Bizim gibi kalkınmaya çalışan veya geri kalmış ülkelerde, eğer İş inada binerse, siyasette entrika-kaşkariko-hile yolları açılır, karşılıklı karalama dönemi devreye girer.
Bu durumda nedense, iktidar ile muhalefet arasında yasal yollar terkedilir.
Dahası eğer iktidarda sadece muktedire sınırsız yetkiler vermişseniz, bu kişi elindeki gücü istediği gibi kullanır, halk nezdinde kazanma şansı yoksa, ya da iyice azalmışsa her türlü yolu kendi için “mübah” görür…
Bununla kalsa iyi, yasa dışı yollara sapabilir veya sapar…
Bu “raydan çıkış” ise çevresindeki dalkavuklar tarafından alkışlanır.
Hatta teşvik de edilir…
Son yıllara değil, sadece son seçim sonuçlarına bakınca dengelerin bozulması karşısında iktidar gücünün gerçek yüzünün iyice netleştiğini görüyoruz..

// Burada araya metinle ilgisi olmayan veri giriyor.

Definition RecordReadRequest (duration : float64) (bytes : Z) : list call :=
  [(ReadRequestsTotal (requests m), [], Inc); (ReadRequestsDuration (requests m), [], Observe duration);
   (ReadRequestsBytes (requests m), [], Observe (f64_of bytes))].

Definition RecordRepairRequest (duration : float64) : list call :=
  [(RepairRequestsTotal (requests m), [], Inc); (RepairRequestsDuration (requests m), [], Observe duration)].

Definition RecordCacheHit : list call := [(CacheHitsTotal (cache m), [], Inc)].
Definition RecordCacheMiss : list call := [(CacheMissesTotal (cache m), [], Inc)].
Definition RecordCacheEviction : list call := [(CacheEvictionsTotal (cache m), [], Inc)].

Definition UpdateCacheSize (bytes entries : Z) : list call :=
  [(CacheSizeBytes (cache m), [], Set_ (f64_of bytes)); (CacheEntriesTotal (cache m), [], Set_ (f64_of entries))].

Definition UpdateMemTableSize (bytes entries : Z) : list call :=
  [(MemTableSizeBytes (tables m), [], Set_ (f64_of bytes)); (MemTableEntriesTotal (tables m), [], Set_ (f64_of entries))].

Definition RecordMemTableFlush (duration : float64) : list call :=
  [(MemTableFlushesTotal (tables m), [], Inc); (MemTableFlushDuration (tables m), [], Observe duration)].

Definition UpdateSSTableStats (level : string) (count sizeBytes : Z) : list call :=
  [(SSTableCountByLevel (tables m), [level], Set_ (f64_of count));
   (SSTableSizeByLevel (tables m), [level], Set_ (f64_of sizeBytes))].

Definition RecordSSTableRead (duration : float64) : list call :=
  [(SSTableReadsTotal (tables m), [], Inc); (SSTableReadDuration (tables m), [], Observe duration)].

Definition RecordSSTableWrite (duration : float64) : list call :=
  [(SSTableWritesTotal (tables m), [], Inc); (SSTableWriteDuration (tables m), [], Observe duration)].
(* ===== verification/CoordinatorMetrics.v ===== *)
(** * The coordinator's metrics: [coordinator/internal/metrics/prometheus.go] *)

From S2P Require Import Prelude Float64 Utf8 Json Prometheus.
#[local] Open Scope Z_scope.

(** ** Definitions *)

Record Metrics := mkMetrics {
  RequestsTotal : Opts;
  RequestDuration : Opts;
  RequestErrors : Opts;
  CacheHits : Opts;
  CacheMisses : Opts;
  QuorumFailures : Opts;
  ConflictsTotal : Opts;
  RepairsTotal : Opts;
  RepairQueueSize : Opts;
  RepairDuration : Opts;
  StorageNodesActive : Opts;
  ReplicaWrites : Opts;
  ReplicaReads : Opts;
}.

Definition vec (i : instrument) (name : string) (labels : list string) : Opts :=
  mkOpts i EmptyString EmptyString name [] labels.

Definition coordinator_metrics : Metrics :=
  mkMetrics
    (vec Counter "coordinator_requests_total" ["operation"; "tenant_id"; "consistency"])
    (vec (Histogram DefBuckets) "coordinator_request_duration_seconds" ["operation"; "consistency"])
    (vec Counter "coordinator_request_errors_total" ["operation"; "error_type"])
    (vec Counter "coordinator_cache_hits_total" ["cache_type"])
    (vec Counter "coordinator_cache_misses_total" ["cache_type"])
    (vec Counter "coordinator_quorum_failures_total" ["operation"; "consistency"])
    (vec Counter "coordinator_conflicts_total" ["tenant_id"])
    (vec Counter "coordinator_repairs_total" ["status"])
    (vec Gauge "coordinator_repair_queue_size" [])
    (vec (Histogram DefBuckets) "coordinator_repair_duration_seconds" ["status"])
    (vec Gauge "coordinator_storage_nodes_active" [])
    (vec Counter "coordinator_replica_writes_total" ["node_id"; "status"])
    (vec Counter "coordinator_replica_reads_total" ["node_id"; "status"]).

(** The instruments in the order in which [NewMetrics] registers them. *)
Definition instruments (m : Metrics) : list Opts :=
  [RequestsTotal m; RequestDuration m; RequestErrors m; CacheHits m; CacheMisses m; QuorumFailures m; ConflictsTotal m;
   RepairsTotal m; RepairQueueSize m; RepairDuration m; StorageNodesActive m; ReplicaWrites m; ReplicaReads m].

Definition NewMetrics `{Prometheus} (r : registry) : option (Metrics * registry) :=
  r ← register_all (instruments coordinator_metrics) r; Some (coordinator_metrics, r).

Section record.
Context (m : Metrics).

Definition RecordRequest (operation tenantID consistency : string) (duration : float64) : list call :=
  [(RequestsTotal m, [operation; tenantID; consistency], Inc); (RequestDuration m, [operation; consistency], Observe duration)].

Definition RecordError (operation errorType : string) : list call := [(RequestErrors m, [operation; errorType], Inc)].
Definition RecordCacheHit (cacheType : string) : list call := [(CacheHits m, [cacheType], Inc)].
Definition RecordCacheMiss (cacheType : string) : list call := [(CacheMisses m, [cacheType], Inc)].

Definition RecordQuorumFailure (operation consistency : string) : list call :=
  [(QuorumFailures m, [operation; consistency], Inc)].

Definition RecordConflict (tenantID : string) : list call := [(ConflictsTotal m, [tenantID], Inc)].

Definition RecordRepair (status : string) (duration : float64) : list call :=
  [(RepairsTotal m, [status], Inc); (RepairDuration m, [status], Observe duration)].

Definition UpdateRepairQueueSize (size : Z) : list call := [(RepairQueueSize m, [], Set_ (f64_of size))].
Definition UpdateStorageNodesActive (count : Z) : list call := [(StorageNodesActive m, [], Set_ (f64_of count))].
Definition RecordReplicaWrite (nodeID status : string) : list call := [(ReplicaWrites m, [nodeID; status], Inc)].
Definition RecordReplicaRead (nodeID status : string) : list call := [(ReplicaReads m, [nodeID; status], Inc)].
End record.

(** A method of [Metrics] with its arguments. *)
Inductive event :=
  | Request (operation tenantID consistency : string) (duration : float64)
  | Error (operation errorType : string)
  | CacheHit (cacheType : string) | CacheMiss (cacheType : string)
  | QuorumFailure (operation consistency : string)
  | Conflict (tenantID : string)
  | Repair (status : string) (duration : float64)
  | QueueSize (size : Z) | NodesActive (count : Z)
  | ReplicaWrite (nodeID status : string) | ReplicaRead (nodeID status : string).

Definition calls (m : Metrics) (ev : event) : list call :=
  match ev with
  | Request o t c d => RecordRequest m o t c d
  | Error o e => RecordError m o e
  | CacheHit c => RecordCacheHit m c
  | CacheMiss c => RecordCacheMiss m c
  | QuorumFailure o c => RecordQuorumFailure m o c
  | Conflict t => RecordConflict m t
  | Repair s d => RecordRepair m s d
  | QueueSize n => UpdateRepairQueueSize m n
  | NodesActive n => UpdateStorageNodesActive m n
  | ReplicaWrite n s => RecordReplicaWrite m n s
  | ReplicaRead n s => RecordReplicaRead m n s
  end.

(** The label values of an event. *)
Definition texts (ev : event) : list string :=
  match ev with
  | Request o t c _ => [o; t; c]
  | Error o e => [o; e]
  | CacheHit c | CacheMiss c => [c]
  | QuorumFailure o c => [o; c]
  | Conflict t => [t]
  | Repair s _ => [s]
  | ReplicaWrite n s | ReplicaRead n s => [n; s]
  | _ => []
  end.

(** ** Lemmas *)

Lemma coordinator_calls_admissible ev :
  Forall (λ v, valid_utf8 v = true) (texts ev) →
  Forall (λ c : call, c.1.1 ∈ instruments coordinator_metrics ∧ admissible c) (calls coordinator_metrics ev).
Proof.
  assert (∀ (b : bool) o, b = bool_decide (o ∈ instruments coordinator_metrics) → b = true → o ∈ instruments coordinator_metrics)
    as Hin by (intros b o -> ?%bool_decide_eq_true; done).
  intros Hok. destruct ev; cbn [calls texts] in *; repeat apply Forall_cons_2; try apply Forall_nil_2;
    (split; [cbn [fst]; by eapply Hin|]); (split; [done|]); (split; [|done]);
    repeat (apply Forall_cons in Hok as [? Hok]); by repeat constructor.
Qed.

(** ** Properties *)

(** The coordinator's metrics can be registered once, and every call of a
    method, with labels in UTF-8, takes effect on the metrics it names and on
    no other. *)
Theorem coordinator_metrics_recorded `{Prometheus} (r : registry) (evs : list event) :
  NoDup (fqName <$> registered r) →
  (∀ o, o ∈ instruments coordinator_metrics → fqName o ∉ fqName <$> registered r) →
  Forall (λ v, valid_utf8 v = true) (evs ≫= texts) →
  ∃ r1 r2, NewMetrics r = Some (coordinator_metrics, r1) ∧ perform (evs ≫= calls coordinator_metrics) r1 = Some r2 ∧
    (∀ n values, history r2 n values = history r n values ++ updates n values (evs ≫= calls coordinator_metrics)) ∧
    NewMetrics r2 = None.
Proof.
  intros Hnd Hfree Hok. set (m := coordinator_metrics).
  destruct (register_perform (instruments m) (evs ≫= calls m) r) as (r1 & r2 & Hr1 & Hr2 & Hreg & Hh);
    [done|apply (bool_decide_unpack _); by vm_compute|done| |].
  { apply Forall_bind. apply Forall_bind in Hok. eapply Forall_impl; [exact Hok|]. intros ev. apply coordinator_calls_admissible. }
  exists r1, r2. unfold NewMetrics. fold m. rewrite Hr1. split_and!; [done..|].
  rewrite (register_all_again _ r2 (RequestsTotal m)); [done|done|]. rewrite Hreg. apply elem_of_app. right. by left.
Qed.

Lemma coordinator_metrics_recorded_witness :
  ∃ r1 r2, NewMetrics empty_table = Some (coordinator_metrics, r1) ∧
    perform ([RecordRequest coordinator_metrics "write" "acme" "quorum" (f64_of 1)] ≫= id) r1 = Some r2 ∧
    history r2 "coordinator_requests_total" ["write"; "acme"; "quorum"] = [Inc].
Proof.
  destruct (coordinator_metrics_recorded empty_table [Request "write" "acme" "quorum" (f64_of 1)]) as (r1 & r2 & Hm & Hp & Hh & _).
  - constructor.
  - intros o _ Hin. by apply elem_of_nil in Hin.
  - by repeat constructor.
  - exists r1, r2. split; [exact Hm|]. split; [exact Hp|]. rewrite Hh. by vm_compute.
Defined.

Son çare olarak hak-hukuk ve adaleti, yani tersi olan “adaletsizlik” dönemini başlattı ise yandınız demektir.
Bu noktaya nasıl geldiğimizi anlamak için son günlere ve gelişmelere bakmak bile yeterli.
Birinci misal:
“ İstanbul 26. Ağır Ceza Mahkemesinin hayati tehlike gerekçesiyle tahliye kararı verdiği menajer Ayşe Barım’ın tahliye edildikten bir gün sonra 27. Ağır Ceza Mahkemesi tarafından sağlık raporları hiçe sayılarak yeniden tutuklama kararı verilmesi…”
İkincisi peşinden geldi.
“104 gündür hakkında somut hiçbir delil bulunamamasına rağmen haksız, hukuksuz olarak cezaevinde tutulan gazeteci Fatih Altaylı’nın ‘kaçma şüphesi’ gerekçesiyle tutukluluğunun uzatılması…”
Bu son gelişmeler şunu gösteriyor ki, iktidar erki kendisinden olmayan, güce biat etmeyen, haksızlıklara karşı çıkıp direnen sanatçıdan-gazeteciden-televizyoncudan hoşlanmıyor.

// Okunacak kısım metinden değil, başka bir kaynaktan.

Lemma server_sound_step σ l σ' :
  server_sound σ → step σ l = Some σ' → server_sound σ'.
Proof.
  intros (Hfresh & Hok & Hreg & Hnick & Hclosed) Hstep.
  destruct l as [|s r|s e]; cbn [step] in Hstep.
  - injection Hstep as <-. split_and!; cbn [next_sock workers srv].
    + intros s Hs. rewrite lookup_insert_ne by lia. apply Hfresh. lia.
    + done.
    + intros s v Hg. rewrite lookup_insert_ne; [by apply Hreg|].
      intros <-. apply Hreg in Hg. rewrite Hfresh in Hg by lia. done.
    + intros s nick. destruct (decide (s = next_sock σ)) as [->|Hne].
      * rewrite lookup_insert_eq. done.
      * rewrite lookup_insert_ne by done. apply Hnick.
    + intros s Hs. destruct (Hclosed s Hs) as (ph & Hw & Hph). exists ph.
      split; [|done]. rewrite lookup_insert_ne; [done|].
      intros <-. rewrite Hfresh in Hw by lia. done.
  - destruct (workers σ !! s) as [ph|] eqn:Hph; [|done].
    assert (Hnc : ph ≠ Closed) by (intros ->; done).
    assert (Hsome : Some σ' =
      Some (System (st (_handle_client_step ph s r (srv σ))) (next_sock σ)
              (<[s := phase_of (_handle_client_step ph s r (srv σ))]> (workers σ))
              (log σ ++ (pair s <$> evs (_handle_client_step ph s r (srv σ))))))
      by (rewrite <- Hstep; by destruct ph).
    injection Hsome as ->. clear Hstep.
    assert (Hawait : ph = AwaitingNickname →
              (s ∉ keys (clients (srv σ))) ∧ (s ∉ closed (srv σ))).
    { intros ->. split.
      - intros Hin. destruct (get s (clients (srv σ))) as [v|] eqn:Hg;
          [|by apply get_None in Hg].
        apply Hreg in Hg. congruence.
      - intros Hin. destruct (Hclosed s Hin) as (ph & Hw & Hne). congruence. }
    destruct (step_world ph s r (srv σ) Hok Hnc Hawait)
      as (Hok' & _ & Hcl' & Hget' & Hact' & Hna').
    split_and!; cbn [next_sock workers srv].
    + intros s' Hs'. destruct (decide (s' = s)) as [->|Hne].
      * rewrite Hfresh in Hph by done. done.
      * rewrite lookup_insert_ne by done. by apply Hfresh.
    + done.
    + intros k v Hg. destruct (Hget' k v Hg) as [Hold|(-> & -> & Hp)].
      * destruct (decide (k = s)) as [->|Hne].
        -- rewrite lookup_insert_eq. apply Hreg in Hold.
           rewrite Hph in Hold. injection Hold as ->.
           destruct (phase_of _) as [|v'|] eqn:Hp; [done| |].
           ++ destruct (Hact' v' eq_refl) as [_|[= ->]]; [|done].
              (* the worker was Active v and stays Active *)
              assert (Hstay : phase_of (_handle_client_step (Active v) s r (srv σ))
                              = Active v ∨
                              phase_of (_handle_client_step (Active v) s r (srv σ))
                              = Closed).
              { cbn [_handle_client_step].
                destruct (guarded_cases_body s v (loop_body v s r) (srv σ))
                  as [(ph & Hn & Hr & ->)|(_ & Hc & _)]; [|by right].
                unfold phase_of. rewrite Hr.
                apply loop_body_res in Hr as [->| ->]; [done|by left]. }
              rewrite Hp in Hstay. destruct Hstay as [[= ->]|?]; done.
           ++ exfalso.
              destruct (step_registry (Active v) s r (srv σ) (proj1 Hok) Hnc)
                as (_ & _ & Hout & _).
              apply (Hout Hp). destruct (decide (s ∈ keys (clients
                (st (_handle_client_step (Active v) s r (srv σ)))))) as [|Hn];
                [done|]. apply get_None in Hn. congruence.
        -- rewrite lookup_insert_ne by done. by apply Hreg.
      * rewrite lookup_insert_eq. by rewrite Hp.
    + intros s' nick. destruct (decide (s' = s)) as [->|Hne].
      * rewrite lookup_insert_eq. intros [= Hp].
        destruct (Hact' nick Hp) as [?| ->]; [done|]. by eapply Hnick.
      * rewrite lookup_insert_ne by done. apply Hnick.
    + intros k Hk. destruct (decide (k = s)) as [->|Hne].
      * rewrite lookup_insert_eq. eexists. split; [done|]. exact Hna'.
      * rewrite lookup_insert_ne by done.
        destruct (Hcl' k Hk) as [Hold|[?|Hin]]; [by apply Hclosed|done|].
        destruct (get k (clients (srv σ))) as [v|] eqn:Hg;
          [|by apply get_None in Hg].
        apply Hreg in Hg. by exists (Active v).
  - destruct (workers σ !! s); [|done]. injection Hstep as <-.
    split_and!; done.
Qed.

Aksine adeta “nefret” edebiliyor.
Ve ceza yasalarının ilgili maddelerini eğip bükebilecek kadro ve kadroları görevlendirip, muhalefeti “devre dışı” bırakma yollarına başvurabiliyor.
Sevip sevmeyin, görüşlerini ve eylemlerini onaylayın ya da onaylamayın, Altaylı ve Barım olayı bu ülkede çok ama çok tartışılacak…
Adalet, keşke bu noktalara sürüklenmeseydi.
Son söz:
“Mumu söndüren rüzgar, orman yangınını başlatabilir.”